WORK TO COMPLETE: Everything from the line containing "(** [double norm1() const] *)" through the line containing "new_z <- eval" should be repeated exactly, and nothing else from the data.

· · · · · · ·

(** [Point& operator+=(const Point& p)]:
    [xyz[0] += p.xyz[0], xyz[1] += p.xyz[1], xyz[2] += p.xyz[2]; return *this;] *)
Definition operator_add_assign (this p : loc) : M loc :=
  (add_assign (Coord this 0) (rd (Coord p 0)) ;;
   add_assign (Coord this 1) (rd (Coord p 1)) ;;
   add_assign (Coord this 2) (rd (Coord p 2)) ;;
   ret this)%cmd.

(** [Point& operator-=(const Point& p)] *)
Definition operator_sub_assign (this p : loc) : M loc :=
  (sub_assign (Coord this 0) (rd (Coord p 0)) ;;
   sub_assign (Coord this 1) (rd (Coord p 1)) ;;
   sub_assign (Coord this 2) (rd (Coord p 2)) ;;
   ret this)%cmd.

(** [Point& operator*=(const double& d)]:
    [xyz[0] *= d, xyz[1] *= d, xyz[2] *= d; return *this;]
    [d] is a reference: it is read again for every coordinate. *)
Definition operator_mul_assign (this : loc) (d : dref) : M loc :=
  (mul_assign (Coord this 0) (rd d) ;;
   mul_assign (Coord this 1) (rd d) ;;
   mul_assign (Coord this 2) (rd d) ;;
   ret this)%cmd.

(** [Point& operator/=(const double& d)] *)
Definition operator_div_assign (this : loc) (d : dref) : M loc :=
  (div_assign (Coord this 0) (rd d) ;;
   div_assign (Coord this 1) (rd d) ;;
   div_assign (Coord this 2) (rd d) ;;
   ret this)%cmd.

(** ** Component access *)

(** [double x() const], [double y() const], [double z() const]: a copy. *)
Definition x_const (this : loc) : rv double := rd (Coord this 0).
Definition y_const (this : loc) : rv double := rd (Coord this 1).
Definition z_const (this : loc) : rv double := rd (Coord this 2).

(** [double& x()], [double& y()], [double& z()]: a reference. *)
Definition x_ref (this : loc) : M dref := (alive this ;; ret (Coord this 0))%cmd.
Definition y_ref (this : loc) : M dref := (alive this ;; ret (Coord this 1))%cmd.
Definition z_ref (this : loc) : M dref := (alive this ;; ret (Coord this 2))%cmd.

(** [double operator[](const int i) const { return xyz[i]; }] *)
Definition operator_index_const (this : loc) (i : Z) : rv double := rd (Coord this i).

(** [double& operator[](const int i) { return xyz[i]; }]: forming the
    reference [xyz[i]] already needs [i] to be inside the array. *)
Definition operator_index_ref (this : loc) (i : Z) : M dref :=
  (_ <- eval (rd (Coord this i)) ;; ret (Coord this i))%cmd.

(** ** Metric operations *)

(** [double dot(const Point& p) const] *)
Definition dot (this p : loc) : rv double :=
  (rd (Coord this 0) * rd (Coord p 0)
   + rd (Coord this 1) * rd (Coord p 1)
   + rd (Coord this 2) * rd (Coord p 2))%rv.

(** [Point cross(const Point& p) const] *)
Definition cross (this p : loc) : rv Point :=
  rv_map3 Point_xyz
    (rd (Coord this 1) * rd (Coord p 2) - rd (Coord p 1) * rd (Coord this 2))%rv
    (rd (Coord this 2) * rd (Coord p 0) - rd (Coord p 2) * rd (Coord this 0))%rv
    (rd (Coord this 0) * rd (Coord p 1) - rd (Coord p 0) * rd (Coord this 1))%rv.

(** [double norm1() const] *)
Definition norm1 (this : loc) : rv double :=
  (rv_map std_abs (rd (Coord this 0))
   + rv_map std_abs (rd (Coord this 1))
   + rv_map std_abs (rd (Coord this 2)))%rv.

(** [double norm2() const] *)
Definition norm2 (this : loc) : rv double :=
  rv_map std_sqrt
    (rd (Coord this 0) * rd (Coord this 0)
     + rd (Coord this 1) * rd (Coord this 1)
     + rd (Coord this 2) * rd (Coord this 2))%rv.

(** [double normInf() const] *)
Definition normInf (this : loc) : rv double :=
  rv_map2 std_max
    (rv_map std_abs (rd (Coord this 0)))
    (rv_map2 std_max
       (rv_map std_abs (rd (Coord this 1)))
       (rv_map std_abs (rd (Coord this 2)))).

(** ** Affine transform *)

(** [Point& transform(const Matrix4d& m)]: the three new coordinates are
    computed into locals before any of them is stored. *)
Definition transform (this m : loc) : M loc :=
  (new_x <- eval (rd (Coord this 0) * rd (Entry m 0 0) + rd (Coord this 1) * rd (Entry m 0 1)
                  + rd (Coord this 2) * rd (Entry m 0 2) + rd (Entry m 0 3))%rv ;;
   new_y <- eval (rd (Coord this 0) * rd (Entry m 1 0) + rd (Coord this 1) * rd (Entry m 1 1)
                  + rd (Coord this 2) * rd (Entry m 1 2) + rd (Entry m 1 3))%rv ;;
   new_z <- eval (rd (Coord this 0) * rd (Entry m 2 0) + rd (Coord this 1) * rd (Entry m 2 1)
                  + rd (Coord this 2) * rd (Entry m 2 2) + rd (Entry m 2 3))%rv ;;
   assign (Coord this 0) (rv_ret new_x) ;;
   assign (Coord this 1) (rv_ret new_y) ;;
   assign (Coord this 2) (rv_ret new_z) ;;
   ret this)%cmd.

(** ** Vocabulary of the statements *)

(** [a == b] on [double]: IEEE comparison, so [-0 == +0] and [NaN != NaN]. *)
Definition double_eqb (a b : double) : bool := PrimFloat.eqb a b.

(** Componentwise [==] of two points. *)
Definition Point_eqb (P Q : Point) : bool :=
  double_eqb (el0 (xyz P)) (el0 (xyz Q))
  && double_eqb (el1 (xyz P)) (el1 (xyz Q))
  && double_eqb (el2 (xyz P)) (el2 (xyz Q)).

(** [std::isfinite] and [std::isnan] on all three coordinates. *)
Definition Point_is_finite (P : Point) : bool :=
  is_finite (el0 (xyz P)) && is_finite (el1 (xyz P)) && is_finite (el2 (xyz P)).

Definition Point_has_nan (P : Point) : bool :=
  is_nan (el0 (xyz P)) || is_nan (el1 (xyz P)) || is_nan (el2 (xyz P)).

(** Neither a finite number nor a zero: an infinity or a NaN. *)
Definition double_not_finite (a : double) : bool := is_nan a || is_infinity a.

(** The 4x4 identity matrix and the translation by [(tx, ty, tz)]. *)
Definition identity4 : Matrix4d :=
  (Array4 (Array4 1 0 0 0) (Array4 0 1 0 0) (Array4 0 0 1 0) (Array4 0 0 0 1))%float.

Definition translation4 (tx ty tz : double) : Matrix4d :=
  (Array4 (Array4 1 0 0 tx) (Array4 0 1 0 ty) (Array4 0 0 1 tz) (Array4 0 0 0 1))%float.

(** [s'] differs from [s] at most in the point object [this]. *)
Definition same_except (this : loc) (s s' : store) : Prop :=
  (forall q, q <> this -> points s' !! q = points s !! q)
  /\ scalars s' = scalars s
  /\ matrices s' = matrices s.

(** Shapes of a binary64 value, on its [spec_float] reading. *)
Definition SFfin (f : spec_float) : Prop :=
  match f with S754_zero _ | S754_finite _ _ _ => True | _ => False end.

Definition SFzero (f : spec_float) : Prop :=
  match f with S754_zero _ => True | _ => False end.

Definition SFnonneg (f : spec_float) : Prop :=
  match f with
  | S754_zero _ => True
  | S754_infinity s | S754_finite s _ _ => s = false
  | S754_nan => False
  end.

(** Equal, or two zeros of whatever sign. *)
Definition SFagree (a b : spec_float) : Prop := a = b \/ (SFzero a /\ SFzero b).

(** The three norm formulas of the source read over the real numbers, that
    is, without rounding, overflow or underflow. *)
Module Exact.

Definition norm1 (x y z : R) : R := (Rabs x + Rabs y + Rabs z)%R.

Definition norm2 (x y z : R) : R := R_sqrt.sqrt (x * x + y * y + z * z)%R.

Definition normInf (x y z : R) : R := Rmax (Rabs x) (Rmax (Rabs y) (Rabs z)).

End Exact.

(** ** Concrete stores used as examples *)

(** [Point p(2,3,4);] at object 1. *)
Definition store_p234 : store :=
  Store {[ 1%positive := Point_xyz 2 3 4 ]}%float ∅ ∅.

(** [Point p(1,0,0), q(0,1,0);] at objects 1 and 2. *)
Definition store_axes : store :=
  Store {[ 1%positive := Point_xyz 1 0 0; 2%positive := Point_xyz 0 1 0 ]}%float ∅ ∅.

(** Points with a tiny, a huge, an infinite and a NaN first coordinate, the
    zero point at object 5, [Point(1,1,1)] at object 6, [Point(-0.,0,0)] at
    object 7, the [double]s 0 and 2 at objects 1 and 2, and three matrices:
    the identity at object 1, the translation by [(2,0,0)] at object 2, and
    at object 3 the identity with its bottom row replaced by [(5,6,7,8)]. *)
Definition store_edge : store :=
  Store
    {[ 1%positive := Point_xyz 0x1p-600 0 0;
       2%positive := Point_xyz 0x1p600 0 0;
       3%positive := Point_xyz infinity 0 0;
       4%positive := Point_xyz nan 0 0;
       5%positive := Point_default;
       6%positive := Point_xyz 1 1 1;
       7%positive := Point_xyz neg_zero 0 0 ]}%float
    {[ 1%positive := 0%float; 2%positive := 2%float ]}
    {[ 1%positive := identity4;
       2%positive := translation4 2 0 0;
       3%positive := Array4 (Array4 1 0 0 0) (Array4 0 1 0 0) (Array4 0 0 1 0)
                            (Array4 5 6 7 8) ]}%float.

(** ** Vocabulary and stores of the further properties *)

(** The point with every coordinate negated. *)
Definition Point_opp (P : Point) : Point :=
  Point_xyz (- el0 (xyz P)) (- el1 (xyz P)) (- el2 (xyz P))%float.

(** [Point(1,2,3)], [Point(4,5,6)], [Point(1,NaN,100)],
    [Point(2^600,2^600,0)], the zero point and [Point(2,0,0)] at objects 1
    to 6, the [double]s 1, 2 and 0 at objects 1 to 3, and the translation by
    [(2,0,0)] at matrix object 1. *)
Definition store_more : store :=
  Store
    {[ 1%positive := Point_xyz 1 2 3;
       2%positive := Point_xyz 4 5 6;
       3%positive := Point_xyz 1 nan 100;
       4%positive := Point_xyz 0x1p600 0x1p600 0;
       5%positive := Point_default;
       6%positive := Point_xyz 2 0 0 ]}%float
    {[ 1%positive := 1%float; 2%positive := 2%float; 3%positive := 0%float ]}
    {[ 1%positive := translation4 2 0 0 ]}%float.

(** * Facts about binary64 arithmetic *)

Section Binary64.

Lemma SFeqb_refl f : f <> S754_nan -> SFeqb f f = true.
Proof.
  destruct f as [s|s| |s m e]; intros H; try congruence; unfold SFeqb; cbn.
  - reflexivity.
  - destruct s; reflexivity.
  - rewrite Z.compare_refl, Pos.compare_cont_refl. destruct s; reflexivity.
Qed.

Lemma is_nan_spec a : is_nan a = false <-> Prim2SF a <> S754_nan.
Proof.
  unfold is_nan. rewrite FloatAxioms.eqb_spec. split.
  - intros H E. rewrite E in H. discriminate.
  - intros H. rewrite SFeqb_refl by assumption. reflexivity.
Qed.

Lemma is_finite_spec a : is_finite a = true <-> SFfin (Prim2SF a).
Proof.
  unfold is_finite, is_nan, is_infinity.
  rewrite !FloatAxioms.eqb_spec, abs_spec.
  change (Prim2SF infinity) with (S754_infinity false).
  destruct (Prim2SF a) as [s|s| |s m e]; cbn;
    rewrite ?Z.compare_refl, ?Pos.compare_cont_refl;
    try destruct s; cbn; intuition discriminate.
Qed.

Lemma SF0 : Prim2SF 0%float = S754_zero false.
Proof. reflexivity. Qed.

Lemma SF1 : Prim2SF 1%float = S754_finite false 4503599627370496 (-52).
Proof. reflexivity. Qed.

(** *** Multiplying by one is exact *)

Lemma iter_shr_1_exact n : forall m,
  SpecFloat.iter_pos shr_1 n (Build_shr_record (Z.pos (Pos.iter xO m n)) false false)
  = Build_shr_record (Z.pos m) false false.
Proof.
  induction n as [n IH|n IH|]; intros m; cbn [SpecFloat.iter_pos Pos.iter].
  - cbn [shr_1 orb]. rewrite IH, IH. reflexivity.
  - rewrite IH, IH. reflexivity.
  - reflexivity.
Qed.

Lemma digits2_pos_iter_xO n : forall m,
  Z.pos (digits2_pos (Pos.iter xO m n)) = Z.pos (digits2_pos m) + Z.pos n.
Proof.
  induction n as [|n IH] using Pos.peano_ind; intros m.
  - cbn. lia.
  - rewrite Pos.iter_succ. cbn [digits2_pos]. specialize (IH m). lia.
Qed.

Lemma SFmul_one_r s m e :
  valid_binary (S754_finite s m e) = true ->
  SF64mul (S754_finite s m e) (S754_finite false 4503599627370496 (-52)) = S754_finite s m e.
Proof.
  intros Hv. cbn in Hv. unfold bounded, canonical_mantissa in Hv.
  apply andb_prop in Hv. destruct Hv as [Hc Hb].
  apply Z.eqb_eq in Hc.
  unfold SF64mul, SFmul. rewrite xorb_false_r.
  replace (m * 4503599627370496)%positive with (Pos.iter xO m 52)
    by (rewrite Pos.mul_comm; reflexivity).
  unfold binary_round_aux.
  assert (Hs : shr_fexp prec emax (Z.pos (Pos.iter xO m 52)) (e + -52) loc_Exact
               = (Build_shr_record (Z.pos m) false false, e)).
  { unfold shr_fexp. cbn [Zdigits2]. rewrite digits2_pos_iter_xO.
    replace (fexp prec emax (Z.pos (digits2_pos m) + 52 + (e + -52)) - (e + -52)) with 52
      by (unfold fexp, SpecFloat.emin, emax, prec in *; lia).
    cbn [shr shr_record_of_loc]. rewrite iter_shr_1_exact. f_equal. lia. }
  rewrite Hs. cbn [shr_m loc_of_shr_record round_nearest_even].
  unfold shr_fexp. cbn [Zdigits2]. rewrite Hc, Z.sub_diag. cbn [shr shr_record_of_loc shr_m].
  rewrite Hb. reflexivity.
Qed.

· · · · · · ·

RESPONSE FOR THIS EXERCISE:
(** [double norm1() const] *)
Definition norm1 (this : loc) : rv double :=
  (rv_map std_abs (rd (Coord this 0))
   + rv_map std_abs (rd (Coord this 1))
   + rv_map std_abs (rd (Coord this 2)))%rv.

(** [double norm2() const] *)
Definition norm2 (this : loc) : rv double :=
  rv_map std_sqrt
    (rd (Coord this 0) * rd (Coord this 0)
     + rd (Coord this 1) * rd (Coord this 1)
     + rd (Coord this 2) * rd (Coord this 2))%rv.

(** [double normInf() const] *)
Definition normInf (this : loc) : rv double :=
  rv_map2 std_max
    (rv_map std_abs (rd (Coord this 0)))
    (rv_map2 std_max
       (rv_map std_abs (rd (Coord this 1)))
       (rv_map std_abs (rd (Coord this 2)))).

(** ** Affine transform *)

(** [Point& transform(const Matrix4d& m)]: the three new coordinates are
    computed into locals before any of them is stored. *)
Definition transform (this m : loc) : M loc :=
  (new_x <- eval (rd (Coord this 0) * rd (Entry m 0 0) + rd (Coord this 1) * rd (Entry m 0 1)
                  + rd (Coord this 2) * rd (Entry m 0 2) + rd (Entry m 0 3))%rv ;;
   new_y <- eval (rd (Coord this 0) * rd (Entry m 1 0) + rd (Coord this 1) * rd (Entry m 1 1)
                  + rd (Coord this 2) * rd (Entry m 1 2) + rd (Entry m 1 3))%rv ;;
   new_z <- eval (rd (Coord this 0) * rd (Entry m 2 0) + rd (Coord this 1) * rd (Entry m 2 1)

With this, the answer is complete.